Rubber seed opportunities
Rubber seed was selected by the researchers for its protein and oil contents, as well as its availability in the study area. Rubber seed kernel contains 17 per cent protein. After oil pressing, alkaline extraction and isoelectric precipitation, the researchers managed to increase the percentage of protein to 48. Utilisation of protein fractions from rubber seeds presents opportunities to increase revenue from rubber plantation. The most potential application for the farmers is using the rubber seed protein concentrate for animal feed.
Experimental studies
The experimental work of Widyarani comprised optimising protein extraction, protein hydrolysis, and separation of free amino acids from hydrolysates. The whole rubber tree chain, including latex and wood production, was analysed for additional options for protein recovery.
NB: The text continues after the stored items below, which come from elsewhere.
Lemma fire_ok d ok fd code w :
  loop_inv (w_loop w) → 0 <= fd < Z.of_nat (length (_fds (w_loop w))) →
  ∃ w', match d with DirW => fire_w | DirR => fire_r end ok fd code w = Ok w' ∧ behaves w w'.
Proof.
  intros Hinv Hfd.
  assert (match d with DirW => fire_w | DirR => fire_r end ok fd code w =
    match func d (ent (w_loop w) fd) with
    | Some f => if ok then file_event f fd code
                 (on_loop (fds_put fd (set_func d None (ent (w_loop w) fd))) w) else Ok w
    | None => Ok w end) as ->.
  { unfold fire_r, fire_w. by destruct d; rewrite fds_at_ent by done. }
  destruct (func d _) as [f|] eqn:Ef; [|by exists w]. destruct ok; [|by exists w].
  pose proof (clear_behaves w fd d Hinv Hfd) as H1.
  destruct (file_event_ok f fd code _ (bh_inv _ _ H1 Hinv)) as (w' & E & H2).
  - pose proof (bh_length _ _ H1). lia.
  - intros ->. rewrite (bh_event_fd _ _ H1). by apply (li_own _ Hinv fd d).
  - exists w'. split; [done|]. by etrans.
Qed.

Lemma assert_subscribed_ok d ok fd w :
  loop_inv (w_loop w) → 0 <= fd →
  assert_subscribed ndebug ok (func d (ent (w_loop w) fd)) (_event (ent (w_loop w) fd)) (bit d)
  = Ok ().
Proof.
  intros Hinv Hfd. unfold assert_subscribed, c_assert.
  destruct (func d _) eqn:E; [|done]. destruct ok, ndebug; try done.
  by rewrite (wf_func fd _ (wf_entry _ (li_wf _ Hinv) fd Hfd) d) by (by rewrite E).
Qed.

Lemma set_kernel_behaves w k : behaves w (on_loop (set_kernel k) w).
Proof. by apply on_rest_behaves. Qed.

Lemma dispatch_event_ok ev w :
  loop_inv (w_loop w) → 0 <= ev.1 →
  ndebug = true ∨ is_Some (watched (w_loop w) ev.1) →
  ∃ w', dispatch_event ndebug ev w = Ok w' ∧ behaves w w'.
Proof.
  intros Hinv Hfd Hw. destruct ev as [fd events]. simpl in Hfd, Hw. unfold dispatch_event.
  destruct (_ <=? fd) eqn:Elen; [by exists w|]. bool_prop.
  rewrite fds_at_ent by lia. cbn [mbind res_bind].
  destruct (_ =? -1) eqn:E1.
  { assert (ndebug = true) as ->.
    { destruct Hw as [|[m Hm]]; [done|]. unfold watched in Hm. by rewrite E1 in Hm. }
    by exists w. }
  destruct (has events EV_ERR).
  - destruct (so_error _ _) as [k r]. pose proof (set_kernel_behaves w k) as H1.
    destruct (fire_ok DirW true fd (- default 0 r) _ (bh_inv _ _ H1 Hinv)) as (w2 & E2 & H2).
    { simpl. lia. }
    rewrite E2. cbn [mbind res_bind].
    assert (behaves w w2) as H12 by (by etrans).
    rewrite bool_decide_true by apply H12. cbn [require mbind res_bind].
    destruct (fire_ok DirR true fd (- default 0 r) w2 (bh_inv _ _ H12 Hinv)) as (w3 & E3 & H3).
    { pose proof (bh_length _ _ H12). lia. }
    exists w3. split; [done|by etrans].
  - rewrite (assert_subscribed_ok DirW _ fd w) by done. cbn [mbind res_bind].
    destruct (fire_ok DirW (has events EV_OUT) fd EM_WRITE w Hinv) as (w2 & E2 & H2); [lia|].
    rewrite E2. cbn [mbind res_bind].
    rewrite bool_decide_true by apply H2. cbn [require mbind res_bind].
    pose proof (bh_length _ _ H2). pose proof (bh_inv _ _ H2 Hinv) as Hinv2.
    rewrite fds_at_ent by lia. cbn [mbind res_bind].
    rewrite (assert_subscribed_ok DirR _ fd w2) by done. cbn [mbind res_bind].
    destruct (fire_ok DirR (has events EV_IN) fd EM_READ w2 Hinv2) as (w3 & E3 & H3); [lia|].
    exists w3. split; [done|by etrans].
Qed.

(** Dispatching a batch of events is safe: if the callbacks keep the
    loop's invariant, do not reallocate the table and (with assertions on) do
    not unregister descriptors, then for any batch on registered descriptors no
    assertion fails, no stale reference is used and the invariant holds
    again. *)
Theorem dispatch_all_safe (evs : list (Z * Z)) (w : world K U)
  (Hinv : loop_inv (w_loop w))
  (Hevs : Forall (λ ev, 0 <= ev.1 ∧
            (ndebug = true ∨ is_Some (watched (w_loop w) ev.1))) evs) :
  ∃ w', dispatch_all ndebug evs w = Ok w' ∧ behaves w w'.
Proof.
  assert (∀ w0, behaves w w0 → ∃ w', dispatch_all ndebug evs w0 = Ok w' ∧ behaves w w')
    as Hgen; [|by apply (Hgen w)].
  induction Hevs as [|ev evs [Hev Hw] _ IH]; intros w0 H0; [by exists w0|].
  destruct (dispatch_event_ok ev w0 (bh_inv _ _ H0 Hinv) Hev) as (w1 & E1 & H1).
  { destruct Hw as [|Hw]; [by left|]. destruct ndebug eqn:Hn; [by left|right].
    by apply (bh_watched _ _ H0). }
  simpl. rewrite E1. simpl. apply IH. by etrans.
Qed.
End dispatch.

(** ** Witnesses *)

Lemma wait_fd_refines_witness :
  ∃ l, io_loop_init (∅ : gmap Z Z) 3 = Ok l ∧
  ∃ l' rc, wait_fd (bit DirW) 7 (Some 5%nat) l = Ok (l', rc) ∧ table_wf l' ∧
    (∀ fd' d', sub l' fd' d' = subs_set 7 DirW (Some 5%nat) (sub l) fd' d') ∧
    (∀ fd', watched l' fd' = masks_add 7 (bit DirW) (watched l) fd') ∧
    rest l' = rest l.
Proof.
  destruct (init_inv (∅ : gmap Z Z) 3) as (l & E & Hwf & _); [reflexivity|apply gmap_ctl_serves|lia|].
  exists l. split; [exact E|]. apply (wait_fd_refines DirW 7 5%nat l).
  - lia.
  - exact Hwf.
Defined.

Lemma cancel_ev_refines_witness :
  ∃ l, io_loop_init (∅ : gmap Z Z) 3 = Ok l ∧
  let l1 := set_thread_id (Some 1) l in
  ∃ l' rc, cancel_ev false 1 3 EPOLLIN l1 = Ok (l', rc) ∧ table_wf l' ∧
    (∀ fd' d', sub l' fd' d' = subs_drop 3 EPOLLIN (sub l1) fd' d') ∧
    (∀ fd', watched l' fd' = masks_drop 3 EPOLLIN (watched l1) fd') ∧
    rest l' = rest l1.
Proof.
  destruct (init_inv (∅ : gmap Z Z) 3) as (l & E & [Hwf Hcap] & _); [reflexivity|apply gmap_ctl_serves|lia|].
  exists l. split; [exact E|]. apply (cancel_ev_refines false 1 3 EPOLLIN (set_thread_id (Some 1) l)).
  - lia.
  - by left.
  - by split.
  - reflexivity.
Defined.

Definition demo_table_ops : list table_op :=
  [TWait DirR 5 1%nat; TWait DirW 5 2%nat; TWait DirW 300 3%nat; TCancel 5 EPOLLIN].

Lemma waiters_registered_witness :
  ∃ l0 l, io_loop_init (∅ : gmap Z Z) 3 = Ok l0 ∧
    table_run false 1 demo_table_ops (set_thread_id (Some 1) l0) = Ok l ∧
    table_wf l ∧ kernel_sync l ∧
    ∀ fd d c, sub l fd d = Some c →
      ∃ m, interest (_kernel l) !! fd = Some m ∧ has m (bit d) = true.
Proof.
  apply (waiters_registered false 1 3 (∅ : gmap Z Z) demo_table_ops).
  - reflexivity.
  - apply gmap_ctl_serves.
  - lia.
  - repeat (apply Forall_cons; split; [simpl; first [lia | split; [lia|by left]]|]). by apply Forall_nil.
Defined.

(** Callbacks that only write down that they ran. *)
Definition log_entry : Type := cb * Z * Z.
#[export] Instance log_callbacks : Callbacks (gmap Z Z) (list log_entry) := {
  on_file_event c fd ev w := Ok (World (w_loop w) (w_user w ++ [(c, fd, ev)]));
  on_time_event c t w := Ok (World (w_loop w) (w_user w ++ [(c, -1, _id t)]));
  call_func f w := Ok (World (w_loop w) (w_user w ++ [(f, -2, 0)]));
}.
Next to rubber seeds, leaves from rubber trees appeared to be a promising protein source.
Two restrictions to the use of rubber seed proteins for amino acid production apply though. The prize of enzymes and separate amino acid from the mixture. Hydrolysis using protease could achieve high degree of hydrolysis, resulted in hydrolysates that were rich in short peptides and free amino acids. A protease combination that has high selectivity towards hydrophobic amino acids was selected. Ethanol precipitation was used for separation of the hydrolysate, and separation between hydrophobic and hydrophilic amino acids was shown as an alternative tool in amino acids purification process.
Widyarani's research took place within the project 'Breakthroughs in biofuels: Mobile technology for biodiesel production from Indonesian resources' of Hero Heeres (RUG). This project is part of the NWO-WOTRO Science for global development research programme 'Agriculture beyond food'. The promotor of Widyarani's PhD research – resulting in her thesis 'Biorefinery of Proteins from Rubber Plantation Residues' - was Johan Sanders (WUR).
Agriculture Beyond Food
The Agriculture Beyond Food research programme stimulates long term cooperation between research groups from Indonesia and Netherlands on the potential benefits of biomass and the social, economic and policy impact. Agriculture Beyond Food is divided into three clusters: the introduction of Jatropha as an alternative biofuel, mobile technologies for biodiesel production, and the effects of an increasing production of palm oil.
Agriculture Beyond Food started in 2008, and a total of 2.5 million euros is available for the research. The programme is financed by the Netherlands Organisation for Scientific Research (NWO-WOTRO), the Royal Netherlands Academy of Arts and Sciences (KNAW), and is carried out in collaboration with the Indonesian Ministry of Research, Technology and Higher Education (formerly RISTEK).